British novelist, fashion writer and biographer

Justine Picardie (born 1961) is a British novelist, fashion writer and biographer.

==Career==

Picardie is a former editor-in-chief of Harper's Bazaar UK and Town & Country UK. Her 2010 biography of Coco Chanel, Coco Chanel: The Legend and the Life, was shortlisted for the Galaxy National Book Awards.
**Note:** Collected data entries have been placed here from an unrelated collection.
(** A path is its list of components, innermost first: [join] is [cons],
    [parent] is [tail]. *)
Abbreviation path := (list string).

Definition parent (p : path) : option path := match p with [] => None | _ :: q => Some q end.
Definition file_name (p : path) : option string := head p.

Inductive node :=
| File (mode : option Z) (content : bytes)
| Dir (mode : option Z)
| Symlink (target : path).

#[export] Instance node_eq_dec : EqDecision node.
Proof. solve_decision. Defined.

Abbreviation tree := (@gmap (list string) list_eq_dec list_countable node).

Inductive ErrorKind := NotFound | AlreadyExists | InvalidData | InvalidInput | OtherKind.

#[export] Instance ErrorKind_eq_dec : EqDecision ErrorKind.
Proof. solve_decision. Defined.

(** A fault makes a call fail with a kind; a failing write may first have
    written some bytes. *)
Record fault := mkFault { kind : ErrorKind; written : nat }.

Record World := mkWorld {
  fs : tree;
  sequence : Z;
  faults : list (option fault);
  history : list tree;
}.

(** ** The I/O monad *)

Definition io (A E : Type) : Type := World → result A E * World.

Definition iret {A E} (a : A) : io A E := λ w, (Ok a, w).
Definition ifail {A E} (e : E) : io A E := λ w, (Err e, w).
Definition ibind {A B E} (m : io A E) (k : A → io B E) : io B E :=
  λ w, match m w with (Ok a, w') => k a w' | (Err e, w') => (Err e, w') end.
Definition imap_err {A E F} (f : E → F) (m : io A E) : io A F :=
  λ w, let '(r, w') := m w in (rmap_err f r, w').
(** Handles the outcome of a call, as a [match] on its result does. *)
Definition ihandle {A B E F} (m : io A E) (k : result A E → io B F) : io B F :=
  λ w, let '(r, w') := m w in k r w'.
Definition ilift {A E} (r : result A E) : io A E := λ w, (r, w).
(* ===== verification/Identity.v ===== *)
(** The persistent identity of a node (crates/peerless-identity/src/lib.rs):
    loading the key file or creating it, over the faulty file system. *)

From S2P Require Import Prelude External Core Protocol FileSystem Storage.
From Stdlib Require Import Strings.Byte.
From stdpp Require Import pretty.
#[local] Open Scope Z_scope.
#[local] Open Scope result_scope.

(** [Keypair::to_protobuf_encoding] and [Keypair::from_protobuf_encoding]. *)
Class KeyFiles `{Keys} := {
  to_protobuf_encoding : Keypair → option bytes;
  from_protobuf_encoding : bytes → option Keypair;
  protobuf_roundtrip kp b : to_protobuf_encoding kp = Some b → from_protobuf_encoding b = Some kp;
}.

Section identity.
(** [std::process::id()]. *)
Context (pid : N) `{Sha256} `{KeyFiles}.

Definition on_disk_error {A} (m : io A ErrorKind) : io A IdentityError := imap_err (λ _, IdentityIo) m.

Definition secure_key_metadata (p : path) : io unit IdentityError :=
  let! n := on_disk_error (symlink_metadata p) in
  match n with
  | File _ _ => on_disk_error (set_permissions p 0x180)
  | _ => ifail InvalidKey
  end.

(** The key file is checked, read and decoded. *)
Definition load_key (key_path : path) : io Keypair IdentityError :=
  secure_key_metadata key_path ;!
  let! b := on_disk_error (read key_path) in
  ilift (ok_or (from_protobuf_encoding b) InvalidKey).

Definition key_temporary (directory : path) (nonce : N) : path :=
  (".key." +:+ pretty pid +:+ "." +:+ pretty nonce +:+ ".tmp") :: directory.

(** A new key [fresh] is written aside and linked into place; whoever links
    first wins.  [nonce] is the time since 1970 in nanoseconds, [None] when the
    clock is before it. *)
Definition generate_key_file (directory key_path : path) (fresh : Keypair) (nonce : option N) :
    io Keypair IdentityError :=
  let! encoded := ilift (ok_or (to_protobuf_encoding fresh) InvalidKey) in
  let! n := ilift (ok_or nonce InvalidKey) in
  let temporary := key_temporary directory n in
  on_disk_error (create_new (Some 0x180) temporary) ;!
  on_disk_error (write_all temporary encoded) ;!
  on_disk_error sync_all ;!
  ihandle (hard_link temporary key_path) (λ r,
    match r with
    | Ok _ => on_disk_error (remove_file temporary) ;! iret fresh
    | Err AlreadyExists => on_disk_error (remove_file temporary) ;! load_key key_path
    | Err _ => discard temporary IdentityIo
    end).
(* ===== verification/Auth.v ===== *)
(** Anonymous, short-lived membership authorisation
    (crates/peerless-anonymous-auth/src/lib.rs): credential epochs, the bounded
    store of redeemed nonces, the blind issuer, its client and the offline
    verifier.  The privacypass and OpenSSL libraries are an interface; each
    operation of the issuer and of the verifier runs as one step. *)

From S2P Require Import Prelude External Core Protocol Consensus.
From Stdlib Require Import Strings.Byte.

Definition PROTOCOL_VERSION : Z := 1.
Definition MAX_NETWORK_BYTES : Z := 128.
Definition MAX_PERMISSION_BYTES : Z := 128.
Definition MAX_REQUEST_BYTES : Z := 512.
Definition MAX_RESPONSE_BYTES : Z := 512.
Definition PUBLIC_REQUEST_BYTES : Z := 259.
Definition PUBLIC_RESPONSE_BYTES : Z := 256.
Definition PUBLIC_TOKEN_BYTES : Z := 354.
Definition ISSUER_NAME : string := "peerless-anonymous-auth".

Inductive AnonymousAuthError :=
| InvalidPolicy | InvalidScope | UnauthorizedMembership | Revoked | IssuanceLimit | KeyLimit
| Expired | InvalidEncoding | VerificationFailed | ReplayOrCapacity.

#[export] Instance AnonymousAuthError_eq_dec : EqDecision AnonymousAuthError.
Proof. solve_decision. Defined.

(** ** Scopes and epochs *)

Record AuthorizationScope := mkAuthorizationScope {
  sc_version : Z;
  sc_network_id : string;
  sc_permission : string;
  sc_epoch : Z;
  sc_expires_at : Z;
  sc_issuer_key_id : bytes;
}.

#[export] Instance AuthorizationScope_eq_dec : EqDecision AuthorizationScope.
Proof. solve_decision. Defined.
#[export] Instance AuthorizationScope_countable : Countable AuthorizationScope.
Proof.
  refine (inj_countable'
    (λ s, (sc_version s, sc_network_id s, sc_permission s, sc_epoch s, sc_expires_at s,
           sc_issuer_key_id s))
    (λ '(a, b, c, d, e, f), mkAuthorizationScope a b c d e f) _).
  by intros [].
Defined.

Definition str_len (s : string) : Z := Z.of_nat (String.length s).

Definition bad_class (network_id permission : string) : bool :=
  (str_len network_id =? 0) || (MAX_NETWORK_BYTES <? str_len network_id)
  || (str_len permission =? 0) || (MAX_PERMISSION_BYTES <? str_len permission).

Definition validate_public_class (network_id permission : string) :
    result unit AnonymousAuthError :=
  fail_if (bad_class network_id permission) InvalidScope.

Definition scope_validate (s : AuthorizationScope) : result unit AnonymousAuthError :=
  fail_if (negb (sc_version s =? PROTOCOL_VERSION)
           || bad_class (sc_network_id s) (sc_permission s)) InvalidScope.
Lemma step_command_accounts chs l c l' :
  accounts chs l → step_command l c = Some l' →
  accounts (chs ++ option_list (command_channel c)) l'.
Proof.
  intros Ha Hs. destruct c as [|a ch|a ch|p a ch|p e ch|k ch|k ch|t ch|t b ch]; [done|..];
    change (accounts (chs ++ [ch]) l').
  - apply (direct_accounts chs l (listen_on_ (swarm l) a) ch l'); [apply swarm_keeps_used; eauto 10|done|exact Hs].
  - apply (direct_accounts chs l (dial_ (swarm l) a) ch l'); [apply swarm_keeps_used; eauto 10|done|exact Hs].
  - injection Hs as <-. apply send_accounts.
    destruct (swarm_keeps_used (swarm l) (add_peer_address (swarm l) p a)) as [H1 H2]; [eauto 10|].
    destruct (swarm_keeps_used (add_peer_address (swarm l) p a)
      (kad_add_address (add_peer_address (swarm l) p a) p a)) as [H3 H4]; [eauto 10|].
    eapply (same_accounts chs l); cbn; congruence || done.
  - by eapply request_accounts.
  - by eapply provide_accounts.
  - by eapply find_accounts.
  - apply (direct_accounts chs l (gossip_subscribe (swarm l) t) ch l'); [apply swarm_keeps_used; eauto 10|done|exact Hs].
  - apply (direct_accounts chs l (gossip_publish (swarm l) t b) ch l'); [apply swarm_keeps_used; eauto 20|done|exact Hs].
Qed.

(** Answering moves a channel from the waiting ones to the answered ones. *)
Lemma answer_accounts chs l l' ch r :
  accounts chs l → waiting l ≡ₚ ch :: waiting l' → replies l' = replies l ++ [(ch, r)] →
  swarm l' = swarm l → dom (pending l') ⊆ dom (pending l) →
  dom (provider_queries l') ∪ dom (providing_queries l') ⊆
    dom (provider_queries l) ∪ dom (providing_queries l) → accounts chs l'.
Proof.
  intros (Hp&Hr&Hq) Hw Hrep Hsw H1 H2. unfold accounts. rewrite Hrep, Hsw.
  split_and!; [|by etrans|by etrans]. rewrite Hp, Hw, fmap_app. cbn. solve_Permutation.
Qed.

Lemma step_event_accounts chs l e : accounts chs l → accounts chs (step_event handler l e).
Proof.
  intros Ha.
  assert (∀ id r, accounts chs (answer_pending id r l)) as Hpend.
  { intros id r. unfold answer_pending. destruct (pending l !! id) as [ch|] eqn:E; [|done].
    eapply (answer_accounts _ _ _ ch); [exact Ha|..]; cbn; try done; [|rewrite dom_delete; set_solver].
    unfold waiting. cbn. by rewrite (map_values_delete _ _ _ E). }
  assert (∀ id r, accounts chs (answer_providers id r l)) as Hprov.
  { intros id r. unfold answer_providers. destruct (provider_queries l !! id) as [ch|] eqn:E; [|done].
    eapply (answer_accounts _ _ _ ch); [exact Ha|..]; cbn; try done; [|rewrite dom_delete; set_solver].
    unfold waiting. cbn. rewrite (map_values_delete _ _ _ E). solve_Permutation. }
  destruct e; cbn [step_event]; auto; try (by apply (same_accounts chs l)).
  - destruct (swarm_keeps_used (swarm l) (send_response (swarm l) channel (handler p request))); [eauto 20|].
    by apply swarm_accounts.
  - case_bool_decide; auto.
  - unfold answer_providing. destruct (providing_queries l !! id) as [ch|] eqn:E; [|done].
    eapply (answer_accounts _ _ _ ch); [exact Ha|..]; cbn; try done; [|rewrite dom_delete; set_solver].
    unfold waiting. cbn. rewrite (map_values_delete _ _ _ E). solve_Permutation.
  - assert (∀ s, used_requests (foldl (λ s a, kad_add_address s p a) s listen_addrs) = used_requests s ∧
      used_queries (foldl (λ s a, kad_add_address s p a) s listen_addrs) = used_queries s) as Hfold.
    { induction listen_addrs as [|a addrs IH]; intros s; [done|]. cbn. destruct (IH (kad_add_address s p a)) as [-> ->].
      apply swarm_keeps_used. eauto 20. }
    destruct (Hfold (swarm l)). by apply swarm_accounts.
  - destruct new; [by apply (same_accounts chs l)..|done].
Qed.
A long-time question among fashion historians and experts about whether the famous pink Chanel suit of Jacqueline Bouvier Kennedy was made by Chanel in France or a quality copy purchased from New York's semiannual Chez Ninon collections was resolved by Picardie, who showed (as written in Picardie’s 2010 book Coco Chanel: The Legend and the Life) that the suit was a garment made by Chez Ninon using Chanel's approved "line for line" system with authorized Chanel patterns and materials.

==Personal life==
Picardie's sister was writer Ruth Picardie.

Picardie’s elder son is Jamie MacColl, the guitarist for Bombay Bicycle Club.

==Works==
- Picardie, Justine (2002). "If the Spirit Moves You: Life and Love After Death"
- Picardie, Justine (2004). "Truth or Dare: A Book of Secrets Shared"
- Picardie, Justine (2004). "Wish I May"
- Picardie, Justine (2006). "My Mother's Wedding Dress: The Life and Afterlife of Clothes"
- Picardie, Justine (2008). "Daphne: A Novel"
- Picardie, Justine (2010). "Coco Chanel: The Legend and the Life"
- Picardie, Justine (2021). "Miss Dior: A Story of Courage and Couture"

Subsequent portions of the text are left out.